Sebastian Wolter ist seit 2013 bei ITK Engineering GmbH tätig. Als Lead Engineer Intelligent Systems beschäftigt er sich intensiv mit dem Thema Simulation und Visualisierung. Neben der Erzeugung von 3D Umgebungen und Simulation von Sensordaten zur virtuellen Absicherung und simulationsbasierten System Engineering, gehören die Parallelisierung von Algorithmen auf High Performance Systemen zu seinen Aufgaben. Herr Wolter studierte an der Georg-August Universität Göttingen Angewandte Informatik mit Fokus auf wissenschaftlichem Rechnen und arbeitete als Masterand am DLR an der Optimierung von Simulationen zur Strömungsmechanik.

ITK Engineering GmbH

Als domänenübergreifender Systementwicklungspartner arbeitet die ITK Engineering seit mehr als 25 Jahren nicht nur an den Megatrends Digitalisierung, Elektrifizierung und multimodaler Verkehr, sondern liefert Lösungen für gesamte Ökosysteme.
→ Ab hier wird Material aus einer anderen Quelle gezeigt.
Lemma minutes_whole lo hi d : 0 ≤ lo → hi ≤ 20000 → whole_minutes_between lo hi d →
  lo ≤ minutes_of d ≤ hi ∧ int64 (minutes_of d * Minute) = d.
Proof.
  intros Hlo Hhi (m & -> & Hm). unfold minutes_of. rewrite Z.quot_mul by done. split; [done|].
  apply int64_id. unfold in_int64, min_int64, max_int64, Minute, Second, Millisecond, Microsecond. lia.
Qed.

Lemma slot_minutes d : d ∈ slotIntervals → minutes_of d ∈ [5; 10; 15; 20; 30; 60] ∧ int64 (minutes_of d * Minute) = d.
Proof.
  unfold slotIntervals. rewrite !elem_of_cons, elem_of_nil.
  intros [->|[->|[->|[->|[->|[->|[]]]]]]]; (split; [by apply (bool_decide_eq_true_1 _)|done]).
Qed.

Lemma slot_minutes_range m : m ∈ [5; 10; 15; 20; 30; 60] → 5 ≤ m ≤ 60.
Proof. rewrite !elem_of_cons, elem_of_nil. lia. Qed.

Lemma int32_fits z : 0 ≤ z ≤ max_int32 → toInt32 z = Ok z.
Proof. intros ?. unfold toInt32. by rewrite !(proj2 (Z.ltb_ge _ _)) by lia. Qed.
Lemma toInt32_inv z z' : toInt32 z = Ok z' → z' = z ∧ 0 ≤ z ≤ max_int32.
Proof. unfold toInt32. destruct (_ || _) eqn:E; [done|]. intros [= <-]. by bool_prop. Qed.
Lemma int16_fits z : 0 ≤ z ≤ 10000 → toInt16 z = Ok z.
Proof. intros ?. unfold toInt16, max_int16. by rewrite !(proj2 (Z.ltb_ge _ _)) by lia. Qed.

Lemma toBranchRow_ok `{TzLib} b : branch_ok b → 0 ≤ br_version b ≤ max_int32 → toBranchRow b = Ok (branch_row b).
Proof.
  intros Hb Hv. destruct (bk_policy b Hb) as [H1 H2 H3 H4 H5 H6 H7].
  apply minutes_whole in H1 as [H1 _]; [|lia..]. apply minutes_whole in H4 as [H4 _]; [|lia..].
  apply minutes_whole in H5 as [H5 _]; [|lia..]. apply minutes_whole in H6 as [H6 _]; [|lia..].
  apply slot_minutes in H3 as [H3%slot_minutes_range _]. unfold max_int32 in *.
  unfold toBranchRow. rewrite !int32_fits, !int16_fits by (unfold max_int32; lia). done.
Qed.

Lemma toBranch_row `{TzLib} b : branch_ok b → toBranch (branch_row b) = Ok (branch_loaded b).
Proof.
  intros Hb. unfold toBranch, branch_row.
  cbn [b_NameAr b_NameEn b_CityCode b_Latitude b_Longitude b_Phone b_Status b_MinLeadMinutes b_HorizonDays b_SlotIntervalMinutes b_BufferMinutes b_CancellationMinutes b_AutoConfirm b_PendingExpiryMinutes b_MaxActiveBookings].
  rewrite (bk_name b Hb). cbn [res_map_err res_bind].
  assert (ParseCityCode (p_City (br_profile b)) = Ok (p_City (br_profile b))) as -> by (apply ParseCityCode_ok; split; [done|apply (po_city _ (bk_profile b Hb))]).
  cbn [res_bind]. destruct (po_location _ (bk_profile b Hb)) as [Hg _].
  destruct (NewGeoPoint _ _) as [g|] eqn:Eg; [|done]. apply NewGeoPoint_same in Eg as ->. cbn [res_map_err res_bind].
  assert (∀ A (k : PhoneNumber → res biz_error A),
    res_bind match phone_text (p_Phone (br_profile b)) with None => Ok (MkPhone "") | Some s => res_map_err ErrPhone (NewPhoneNumber s) end k = k (p_Phone (br_profile b))) as ->.
  { intros A k. unfold phone_text. destruct (bk_phone b Hb) as [Hz|Hp].
    - rewrite Hz. unfold Phone_IsZero in Hz. bool_prop. simpl. f_equal. destruct (p_Phone _); simpl in *; by subst.
    - destruct (Phone_IsZero _) eqn:Hz; [unfold Phone_IsZero in Hz; bool_prop; destruct (p_Phone _); simpl in *; by subst|].
      by rewrite Hp. }
  destruct (bk_policy b Hb) as [H1 H2 H3 H4 H5 H6 H7] eqn:E. clear E.
  rewrite (proj2 (minutes_whole 0 10080 _ ltac:(lia) ltac:(lia) H1)), (proj2 (minutes_whole 0 60 _ ltac:(lia) ltac:(lia) H4)),
    (proj2 (minutes_whole 0 2880 _ ltac:(lia) ltac:(lia) H5)), (proj2 (minutes_whole 5 120 _ ltac:(lia) ltac:(lia) H6)), (proj2 (slot_minutes _ H3)).
  assert (NewBookingPolicy (MkRules (MinLead (Rules (br_policy b))) (HorizonDays (Rules (br_policy b))) (SlotInterval (Rules (br_policy b)))
    (Buffer (Rules (br_policy b))) (CancellationWindow (Rules (br_policy b))) (AutoConfirm (Rules (br_policy b))) (PendingExpiry (Rules (br_policy b)))
    (MaxActiveBookings (Rules (br_policy b)))) = Ok (br_policy b)) as ->.
  { apply NewBookingPolicy_ok. pose proof (bk_policy b Hb). by destruct (br_policy b) as [[]]. }
  cbn [res_bind]. rewrite ParseBranchStatus_string. cbn [res_bind]. unfold RehydrateBranch, branch_loaded. cbn. by destruct (br_profile b) as [? ? ? ? []].
Qed.
Inductive biz_step (past : list BizDB) (db db' : BizDB) : Prop :=
| by_register now newB newS cmd b : Register_handler db now newB newS cmd = Ok (b, db') → biz_step past db db'
| by_update auth now cmd b : auth ∈ past → Update_handler auth db now cmd = Ok (b, db') → biz_step past db db'
| by_submit auth now actor bid v b : auth ∈ past → Submit_handler auth db now actor bid v = Ok (b, db') → biz_step past db db'
| by_approve seen now admin bid v b : seen ∈ past → Approve_handler seen db now admin bid v = Ok (b, db') → biz_step past db db'
| by_reject seen now admin bid v why b : seen ∈ past → Reject_handler seen db now admin bid v why = Ok (b, db') → biz_step past db db'
| by_create (P : Ports) auth now newID cmd b : auth ∈ past → Create auth db now newID cmd = Ok (b, db') → biz_step past db db'
| by_edit auth now cmd b : auth ∈ past → UpdateBranch_handler auth db now cmd = Ok (b, db') → biz_step past db db'
| by_publish (P : Ports) auth seen now actor bid br v b :
    auth ∈ past → seen ∈ past → Publish_handler auth seen db now actor bid br v = Ok (b, db') → biz_step past db db'
| by_unpublish auth now actor bid br v b : auth ∈ past → Unpublish_handler auth db now actor bid br v = Ok (b, db') → biz_step past db db'
| by_invite (P : Ports) auth seen now newID token cmd :
    auth ∈ past → seen ∈ past → (Invite_handler auth seen db now newID token cmd).2 = db' → biz_step past db db'
| by_revoke auth actor bid iid : auth ∈ past → Revoke_handler auth db actor bid iid = Ok db' → biz_step past db db'
| by_accept (P : Ports) now newID actor token : (Accept_handler db now newID actor token).2 = db' → biz_step past db db'
| by_upload (P : Ports) auth seen seen2 files now cmd :
    auth ∈ past → seen ∈ past → seen2 ∈ past → (Upload Save Discard auth seen seen2 db files now cmd).1.2 = db' → biz_step past db db'.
Durch diese Betrachtungsweise verschmelzen die Systemgrenzen der einzelnen Branchen und der Fokus liegt stattdessen auf der Gesamtheit aller Akteure. Deshalb adressiert ITK neben Herstellern und Zulieferer auch gleichermaßen Netzbetreiber, Service Anbieter oder Energieerzeuger. Die ITK Engineering GmbH ist eine hundertprozentige Tochtergesellschaft der Robert Bosch GmbH und Partner für die Konzeptionierung, Modellierung und Umsetzung von Zukunftstechnologien.

 

Volle Fahrt voraus! Effiziente Entwicklung von Assistenzfunktionen durch virtuelle Sensorik                

Nautische Assistenzsysteme benötigen eine exakte Umfelderfassung. Als Augen und Ohren dienen viele verschiedene Sensoren wie Kamera, LiDAR, Radar oder Sonar, aus denen ein konsistentes Bild der Umgebung generiert wird. Aufgrund der unendlich vielen und zum Teil sehr kritischen Testszenarien werden Simulationen und virtuelle Tests zur Systemvalidierung benötigt. Mit Hilfe von Methoden aus der Computergrafik können realistische 3D Umgebungen bereit gestellt werden für das Testen von hochautomatisierten Funktionen. Parametrierbare Sensor-spezifische Physikalische Modelle ermöglichen die Erzeugung von konsistenten, physikalisch basierten Sensor-Rohdaten erlauben das direkte Testen von Sensor Fusion und Algorithmen in Echtzeit.